# EXERCISE AIM:
Taking the line with "h_pinnedPeerCertSha256 : list" as the first and the line with "ep_verifyPeerCertByName := or_undefined" as the last, set down exactly every line in that range from the entries below, and no more.

---

(* ===== verification/HostLinks.v ===== *)
(** * Hosts as endpoints of share links

    Models src/frontend/src/lib/hosts/host-link.ts: the projection of a host on an external proxy, the reading
    of an advertised host, and the endpoints of an MTProto inbound.  The endpoints are the list put
    into the stream of the inbound; no endpoint leaves the inbound as it is ([None]). *)
From Stdlib Require Import Ascii.
From S2P Require Import Prelude JsString JsValue Uri Url LinkParser ShareParams InboundLink ShareHost TrafficMultiplier.
Local Open Scope Z_scope.

(** ** A host as an external proxy *)

Record HostLinkInput := {
  h_security : string; h_address : string; h_port : Z; h_remark : string; h_sni : string; h_alpn : list string; h_fingerprint : option string;
  h_pinnedPeerCertSha256 : list string; h_verifyPeerCertByName : string; h_echConfigList : string; h_overrideSniFromAddress : bool;
  h_keepSniBlank : bool; h_vlessRoute : string; h_allowInsecure : bool }.

(** [s || undefined] *)
Definition or_undefined (s : string) : option string := if String.eqb s "" then None else Some s.

Definition or_none {A} (l : list A) : option (list A) := match l with [] => None | _ => Some l end.

Definition hostToExternalProxyEntry (host : HostLinkInput) : ExternalProxyEntry :=
  {| ep_forceTls := if String.eqb (h_security host) "tls" then tls else if String.eqb (h_security host) "none" then none else same;
     ep_dest := h_address host;
     ep_port := if 0 <? h_port host then h_port host else 443;
     ep_remark := h_remark host;
     ep_sni := if h_keepSniBlank host then None
               else if h_overrideSniFromAddress host then or_undefined (h_address host) else or_undefined (h_sni host);
     ep_fingerprint := h_fingerprint host;
     ep_alpn := or_none (h_alpn host);
     ep_pinnedPeerCertSha256 := or_none (h_pinnedPeerCertSha256 host);
     ep_verifyPeerCertByName := or_undefined (h_verifyPeerCertByName host);
     ep_echConfigList := or_undefined (h_echConfigList host);
     ep_vlessRoute := or_undefined (h_vlessRoute host);
     ep_allowInsecure := if h_allowInsecure host then Some true else None |}.

(** ** Advertised hosts *)

(** [/^:(\d+)$/] *)
Definition port_suffix (s : string) : option Z :=
  match s with String c p => if Ascii.eqb c ":"%char && all_digits p then Some (digits_value 0 p) else None | "" => None end.

(** The text before the only colon and the digits after it. *)
Definition plain_host_port (s : string) : option (string * Z) :=
  match index_of ":" s with
  | Some i => if all_digits (str_drop (S i) s) then Some (str_take i s, digits_value 0 (str_drop (S i) s)) else None
  | None => None
  end.

Definition splitAdvertisedHost (value : string) (inboundPort : Z) : string * Z :=
  let host := trim value in
  let plain := match plain_host_port host with Some hp => hp | None => (host, inboundPort) end in
  match host, index_of "]" host with
  | String c rest, Some (S k) => if Ascii.eqb c "["%char then (str_take k rest, default inboundPort (port_suffix (str_drop (S k) rest))) else plain
  | _, _ => plain
  end.

Record HostRecord := { hr_inboundIds : list Z; hr_hosts : list string; hr_remark : option string; hr_isDisabled : bool; hr_excludeFromSubTypes : list string }.

Definition applies (inboundId : Z) (r : HostRecord) : bool :=
  negb (hr_isDisabled r) && existsb (Z.eqb inboundId) (hr_inboundIds r) && negb (existsb (String.eqb "raw") (hr_excludeFromSubTypes r)).

Definition endpoint_of (inbound : Inbound) (hostOverride fallbackHostname : string) (r : HostRecord) (value : string) : ExternalProxyEntry :=
  let '(dest, port) := splitAdvertisedHost value (i_port inbound) in
  {| ep_forceTls := same; ep_dest := if String.eqb dest "" then resolveAddr inbound hostOverride fallbackHostname else dest; ep_port := port;
     ep_remark := default "" (hr_remark r); ep_sni := None; ep_fingerprint := None; ep_alpn := None; ep_pinnedPeerCertSha256 := None;
     ep_verifyPeerCertByName := None; ep_echConfigList := None; ep_vlessRoute := None; ep_allowInsecure := None |}.

(** The endpoints [withMtprotoHostEndpoints] puts into the stream. *)
Definition mtprotoHostEndpoints (protocol : string) (inbound : Inbound) (inboundId : Z) (records : list HostRecord) (hostOverride fallbackHostname : string)
    : option (list ExternalProxyEntry) :=
  if negb (String.eqb protocol "mtproto") then None
  else or_none (flat_map (fun r => if applies inboundId r then map (endpoint_of inbound hostOverride fallbackHostname r) (hr_hosts r) else []) records).

(** ** Reading back what is advertised *)

(** Hosts as they are advertised: names and addresses without white space and brackets. *)
Definition host_ok (h : string) : Prop :=
  forall_chars (fun c => negb (is_ws c)) h = true /\ no_char "["%char h /\ no_char "]"%char h.

(** A host with its port, an IPv6 address in brackets. *)
Definition advertise (h : string) (port : Z) : string := (if str_includes h ":" then "[" +:+ h +:+ "]" else h) +:+ ":" +:+ string_of_Z port.

Lemma no_ws_app a b : forall_chars (fun c => negb (is_ws c)) a = true -> forall_chars (fun c => negb (is_ws c)) b = true -> trim (a +:+ b) = a +:+ b.
Proof. intros A B. apply trim_no_ws. by rewrite forall_chars_app, A, B. Qed.

Lemma port_no_ws port : 0 <= port -> forall_chars (fun c => negb (is_ws c)) (string_of_Z port) = true.
Proof. intros H. eapply forall_chars_impl; [|by apply string_of_Z_digits]. intros c D. by rewrite is_digit_not_ws. Qed.

Lemma port_suffix_read port : 0 <= port -> port_suffix (String ":" (string_of_Z port)) = Some port.
Proof. intros H. unfold port_suffix. destruct (string_of_Z_all port H) as [-> ->]. done. Qed.

Lemma split_unbracketed value port : (forall rest, trim value <> String "["%char rest) ->
  splitAdvertisedHost value port = match plain_host_port (trim value) with Some hp => hp | None => (trim value, port) end.
Proof.
  intros H. unfold splitAdvertisedHost. destruct (trim value) as [|c rest]; [done|]. destruct (index_of "]" (String c rest)) as [[|k]|]; try done.
  destruct (Ascii.eqb_spec c "["%char) as [->|]; [by destruct (H rest)|done].
Qed.

Lemma includes_no h c : str_includes h (String c "") = false -> no_char c h.
Proof.
  unfold str_includes, no_char. induction h as [|d h IH]; [done|]. cbn [index_of forall_chars]. destruct (String.prefix (String c "") (String d h)) eqn:P; [done|].
  cbn [String.prefix] in P. destruct (ascii_dec c d) as [|N]; [by destruct h|]. intros H. rewrite IH; [|by destruct (index_of _ h)]. destruct (Ascii.eqb_spec c d); [done|done].
Qed.

Lemma host_port_read h port : no_char ":"%char h -> 0 <= port -> plain_host_port (h +:+ String ":"%char (string_of_Z port)) = Some (h, port).
Proof.
  intros N P. unfold plain_host_port. rewrite index_of_app by done. rewrite str_take_app, str_drop_S_app. destruct (string_of_Z_all port P) as [-> ->]. done.
Qed.

Lemma no_char_head c h rest : no_char c h -> h <> "" -> forall t, h +:+ rest <> String c t.
Proof. intros N E t. destruct h as [|d h]; [done|]. unfold no_char in N. cbn in N. intros [= -> _]. by rewrite Ascii.eqb_refl in N. Qed.

(** Every host and port, whether a name, an IPv4 or an IPv6 address, is read back as it was
    advertised; a host without a port gets that of the inbound. *)
Theorem advertised_read h port inboundPort : host_ok h -> 0 <= port ->
  splitAdvertisedHost (advertise h port) inboundPort = (h, port) /\ (str_includes h ":" = false -> splitAdvertisedHost h inboundPort = (h, inboundPort)).
Proof.
  intros (W & B1 & B2) P. pose proof (port_no_ws port P) as Wp. unfold advertise. split.
  - destruct (str_includes h ":") eqn:I.
    + assert (T : trim (("[" +:+ h +:+ "]") +:+ ":" +:+ string_of_Z port) = String "["%char (h +:+ String "]"%char (String ":"%char (string_of_Z port)))).
      { rewrite trim_no_ws; [cbn; by rewrite !app_assoc_str|]. rewrite !forall_chars_app, W. cbn. by rewrite Wp. }
      unfold splitAdvertisedHost. rewrite T. cbn [index_of String.prefix]. replace (if ascii_dec "]" "[" then _ else false) with false by (by destruct (ascii_dec "]" "[")).
      rewrite index_of_app by done. cbn [option_map]. rewrite Ascii.eqb_refl, str_take_app, str_drop_S_app. by rewrite port_suffix_read.
    + apply includes_no in I. rewrite split_unbracketed; rewrite no_ws_app by (try done; cbn; by rewrite Wp).
      * change (":" +:+ string_of_Z port) with (String ":"%char (string_of_Z port)). by rewrite host_port_read.
      * destruct (decide (h = "")) as [->|E]; [done|]. by apply no_char_head.
  - intros I%includes_no. rewrite split_unbracketed; rewrite trim_no_ws by done.
    + unfold plain_host_port. by rewrite index_of_none.
    + intros rest ->. unfold no_char in B1. cbn in B1. discriminate.
Qed.

Lemma advertised_read_witness : splitAdvertisedHost (advertise "2001:db8::1" 8443) 443 = ("2001:db8::1", 8443).
Proof. apply (advertised_read "2001:db8::1" 8443 443); [repeat split; reflexivity|lia]. Defined.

---

# SOLVED EXERCISE:
  h_pinnedPeerCertSha256 : list string; h_verifyPeerCertByName : string; h_echConfigList : string; h_overrideSniFromAddress : bool;
  h_keepSniBlank : bool; h_vlessRoute : string; h_allowInsecure : bool }.

(** [s || undefined] *)
Definition or_undefined (s : string) : option string := if String.eqb s "" then None else Some s.

Definition or_none {A} (l : list A) : option (list A) := match l with [] => None | _ => Some l end.

Definition hostToExternalProxyEntry (host : HostLinkInput) : ExternalProxyEntry :=
  {| ep_forceTls := if String.eqb (h_security host) "tls" then tls else if String.eqb (h_security host) "none" then none else same;
     ep_dest := h_address host;
     ep_port := if 0 <? h_port host then h_port host else 443;
     ep_remark := h_remark host;
     ep_sni := if h_keepSniBlank host then None
               else if h_overrideSniFromAddress host then or_undefined (h_address host) else or_undefined (h_sni host);
     ep_fingerprint := h_fingerprint host;
     ep_alpn := or_none (h_alpn host);
     ep_pinnedPeerCertSha256 := or_none (h_pinnedPeerCertSha256 host);
     ep_verifyPeerCertByName := or_undefined (h_verifyPeerCertByName host);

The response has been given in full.